[Collected data entries]
(* ===== verification/Policy.v ===== *)
(** Data-flow policies: crates/core/src/policy/{spec,compile,evaluate,sink}.rs.

    Classifications label columns, rules say where a label may land, and
    [PolicySink] refuses or quarantines the rows of a page that break a rule. A
    [BTreeSet] is a [gset]; a [BTreeMap] a rule iterates is its entries in key
    order; the columns a record earns are collected in a [gmap] and read out by
    key. Metrics and log lines are left out. [{:?}] of a string is a parameter. *)
From S2P Require Import Prelude Errors Float64 Json Text StateKey TypedKey Contract WriteMode Transform Accounting Drift Dlq Engine Masking.
From Stdlib Require Import Ascii.

Local Open Scope Z_scope.
Local Open Scope result_scope.

(** ** spec.rs *)

Definition MASK_ACTIONS : list string := ["redact"; "hash"; "tokenize"; "partial"].
Record Classification := MkClassification {
  cl_label : string;
  cl_description : option string;
  cl_fields : list string;
  cl_field_pattern : option string;
  cl_value_detector : option Detector;
}.
Inductive RuntimeAction := ActFail | ActQuarantine.
#[export] Instance RuntimeAction_eq_dec : EqDecision RuntimeAction.
Proof. solve_decision. Defined.
Definition runtime_str (a : RuntimeAction) : string := match a with ActFail => "fail" | ActQuarantine => "quarantine" end.
Record RuleWhen := MkRuleWhen {
  rw_label : string;
  rw_sink_kind : list string;
  rw_sink : list (string * list string);
}.
Record PolicyRule := MkPolicyRule {
  pr_name : string;
  pr_description : option string;
  pr_when : RuleWhen;
  pr_require : list (string * list string);
  pr_mask : list string;
  pr_deny : bool;
  pr_on_runtime : RuntimeAction;
}.
Record PolicySpec := MkPolicySpec {
  pp_version : Z;
  pp_description : option string;
  pp_classifications : list Classification;
  pp_rules : list PolicyRule;
}.
Definition policy_default_version : Z := 1.
Definition mask_action_label (a : MaskAction) : string := action_label_of a.
Definition blank_name (s : string) : bool := is_empty_str (trim s).

(** [merge]. *)
Definition policy_merge (self other : PolicySpec) : result PolicySpec string :=
  match list_find (fun r => existsb (fun m => string_eqb (pr_name m) (pr_name r)) (pp_rules self) = true) (pp_rules other) with
  | Some (_, r) => Err ("rule '" +:+ pr_name r +:+ "' is declared by two policy sources")
  | None => Ok (MkPolicySpec (pp_version self) (option_or (pp_description self) (pp_description other))
                  (pp_classifications self ++ pp_classifications other) (pp_rules self ++ pp_rules other))
  end.
Definition has_value_detectors (s : PolicySpec) : bool := existsb (fun c => is_some (cl_value_detector c)) (pp_classifications s).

=== Goal of the exercise ===
All lines from the beginning of the entries through the line marked "Definition policy_default_version : Z := 1." are to be output exactly; nothing else belongs in the answer.

=== Reply ===
(* ===== verification/Policy.v ===== *)
(** Data-flow policies: crates/core/src/policy/{spec,compile,evaluate,sink}.rs.

    Classifications label columns, rules say where a label may land, and
    [PolicySink] refuses or quarantines the rows of a page that break a rule. A
    [BTreeSet] is a [gset]; a [BTreeMap] a rule iterates is its entries in key
    order; the columns a record earns are collected in a [gmap] and read out by
    key. Metrics and log lines are left out. [{:?}] of a string is a parameter. *)
From S2P Require Import Prelude Errors Float64 Json Text StateKey TypedKey Contract WriteMode Transform Accounting Drift Dlq Engine Masking.
From Stdlib Require Import Ascii.

Local Open Scope Z_scope.
Local Open Scope result_scope.

(** ** spec.rs *)

Definition MASK_ACTIONS : list string := ["redact"; "hash"; "tokenize"; "partial"].
Record Classification := MkClassification {
  cl_label : string;
  cl_description : option string;
  cl_fields : list string;
  cl_field_pattern : option string;
  cl_value_detector : option Detector;
}.
Inductive RuntimeAction := ActFail | ActQuarantine.
#[export] Instance RuntimeAction_eq_dec : EqDecision RuntimeAction.
Proof. solve_decision. Defined.
Definition runtime_str (a : RuntimeAction) : string := match a with ActFail => "fail" | ActQuarantine => "quarantine" end.
Record RuleWhen := MkRuleWhen {
  rw_label : string;
  rw_sink_kind : list string;
  rw_sink : list (string * list string);
}.
Record PolicyRule := MkPolicyRule {
  pr_name : string;
  pr_description : option string;
  pr_when : RuleWhen;
  pr_require : list (string * list string);
  pr_mask : list string;
  pr_deny : bool;
  pr_on_runtime : RuntimeAction;
}.
Record PolicySpec := MkPolicySpec {
  pp_version : Z;
  pp_description : option string;
  pp_classifications : list Classification;
  pp_rules : list PolicyRule;
}.
Definition policy_default_version : Z := 1.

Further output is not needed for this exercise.